By Alex Fradera
“Sorry to bother you – I’m just after three pounds sixty-five for a bus ticket to Bromley.”
Living in an urban area you frequently hear this kind of request, which showcases a persuasion approach called the “pique technique”, whereby people are more likely to comply with requests for an unusually specific quantity, because it piques their interest. But do people really give more readily, or in higher amounts, when exposed to the technique? A meta-analysis in the journal Social Influence puts pique through its paces.
The technique was first investigated in the nineties by a trio of researchers – Michael Santos, Craig Leve and Anthony Pratkanis – with experimental assistants posing as panhandlers on Santa Cruz wharf and asking passers-by for either 17 cents or a quarter. They found the unusual sum led to more compliance from the passers-by, and so to more coinage in the cup.
The researchers hypothesised that the unusual sum is effective as it disrupts the “refusal script” that people have primed in response to generic requests, and instead generates curiosity that encourages the person to engage. The paper spawned further work exploring the technique, including its effectiveness when asking for someone’s time, but some studies found no effects or even negative effects.
To make sense of this muddied picture, Seyoung Lee and Thomas Feeley from the University of Buffalo looked across the available research, six studies in all, to verify whether there is a reliable case for the technique and what might be driving it.
Does piquing pay? Across the studies, there were 16 tests of whether successful requests led to more generous donations when the request was for an unusual sum, and the meta-analysis showed that this was not the case: donations, when given, were similar for both typical and unusual request amounts.
However, piquers earned more overall, because the technique enhanced the chances of getting a donation in the first place. The size of the effect was larger than for other tricks for gaining compliance like the foot in door technique (.27 vs. .11 in terms of statistical effect sizes).
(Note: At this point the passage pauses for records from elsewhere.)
Lemma effect_inv op k r k' : sema_inv k -> sema_enabled op k -> sema_effect k op r k' -> sema_inv k'.
Proof.
  intros Hk He Hf. destruct Hf as [op r Hr
    |nm attr init max i v Ha Hi Hm Hn Hv Hs|op cur sem need p s Hw [Hpp Es] Hle|cur sem need tmo p s l1 l2 w [Hpp Es] Hlt Ht El H1 H2
    |t el f s rw Ef Es Hvd|sem n p s a b c fs' Hn Hs Hm Eg Hr|sem n p s fs' [Hpp Es] Hr|sem p s v fs' Hn Hr Hv Hs].
  - done.
  - by eapply create_inv.
  - eapply set_object_inv; [done|done|by apply take_kept].
  - destruct He as [He _]. eapply set_object_inv; [done|done|by apply sleep_kept].
  - eapply set_object_inv; [done|done|by apply wake_kept].
  - eapply set_object_inv; [done|apply Hn|by eapply signal_kept].
  - eapply set_object_inv; [done|done|by apply (rouse_all_kept set_canceled p s)].
  - eapply delete_inv; try done. apply (rouse_all_kept set_deleted p s); auto. apply Hn.
Qed.

(** A step that completed was defined, unless the table had no room. *)
Lemma readable_of_run {B} sem k (f : bool -> outcome B) b :
  (let! a := slot_allocated sem (orbis_sems k) in f a) = Done b -> readable sem k.
Proof. intros (a & E & _)%obind_Done. by exists a. Qed.

Lemma sema_run_defined op k r k' : sema_inv k -> sema_enabled op k -> sema_perform op k = Done (r, k') ->
  (forall nm a i m, op = OpCreate nm a i m -> slot_room (orbis_sems k)) -> sema_defined op k.
Proof.
  intros Hk He Hr Hroom. destruct op; cbn in *; eauto; try by apply readable_of_run in Hr.
  - intros f Ef. unfold sema_wake in Hr. rewrite Ef in Hr. destruct (objects k !! this f); [eauto|done].
  - apply obind_Done in Hr as ([r1 k1] & E & _). split; [by apply readable_of_run in E|]. intros p s [Hp Es].
    unfold sceKernelSignalSema, object_of in E.
    rewrite (slot_allocated_spec _ _ _ (si_slots _ Hk) Hp) in E. cbn [obind negb] in E.
    rewrite (slot_index_spec _ _ _ (si_slots _ Hk) Hp) in E. cbn [obind] in E. rewrite Es in E. cbn [of_option obind] in E.
    unfold Signal in E. apply s32_eq. by destruct (_ =? s32 _).
  - apply obind_Done in Hr as ([[r1 n1] k1] & E & _). by apply readable_of_run in E.
  - apply obind_Done in Hr as ([r1 k1] & E & _). by apply readable_of_run in E.
Qed.

(** The table has room whenever a handle is created. *)
Definition roomy k (op : sema_op) : Prop := forall nm a i m, op = OpCreate nm a i m -> slot_room (orbis_sems k).

Lemma sema_step_effect op k r k' : sema_inv k -> roomy k op -> sema_step op k r k' -> sema_effect k op r k'.
Proof.
  intros Hk Hr [He E]. destruct (sema_step_ok op k Hk He) as (r1 & k1 & E1 & Hk1); [|congruence].
  by eapply sema_run_defined.
Qed.

Lemma sema_step_inv op k r k' : sema_inv k -> roomy k op -> sema_step op k r k' -> sema_inv k'.
Proof.
  intros Hk Hr Hs. eapply effect_inv; [done|apply Hs|by apply sema_step_effect].
Qed.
The effect size varied across different studies and conditions, so Lee and Feeley investigated what might moderate it, finding the technique more successful in studies conducted in France compared to the US, and working better for smaller requests than for those involving more than a dollar.
The analysis also showed that when the technique was used, people were more likely to respond by asking what the money was for. This is consistent with the idea that the technique disrupts automatic processes and encourages conscious engagement with the request. It’s as if the unusual detail shakes the person out of a slumber to see the moment as the beginning of an interaction, rather than as environmental noise to tune out. Unfortunately the paper doesn’t provide data on whether these curious people were more likely to donate; we do know, however, that when the piquer preemptively explained what the request was for (as per my opening example), participants were more likely to comply.
Many persuasion techniques are overtly exploitative, trying to win compliance by wearing away the target’s defences. Piquing in some way fits this mould, by dodging underneath the normal means of parrying an unsolicited request. But its basic mechanism seems legitimate: to wake us up to what’s happening right now, and then leave it to our conscience how to react. After all, even if you have a principled objection to giving to charity street reps or to the homeless, it’s no bad thing to sometimes be prompted to consciously reflect on your decision.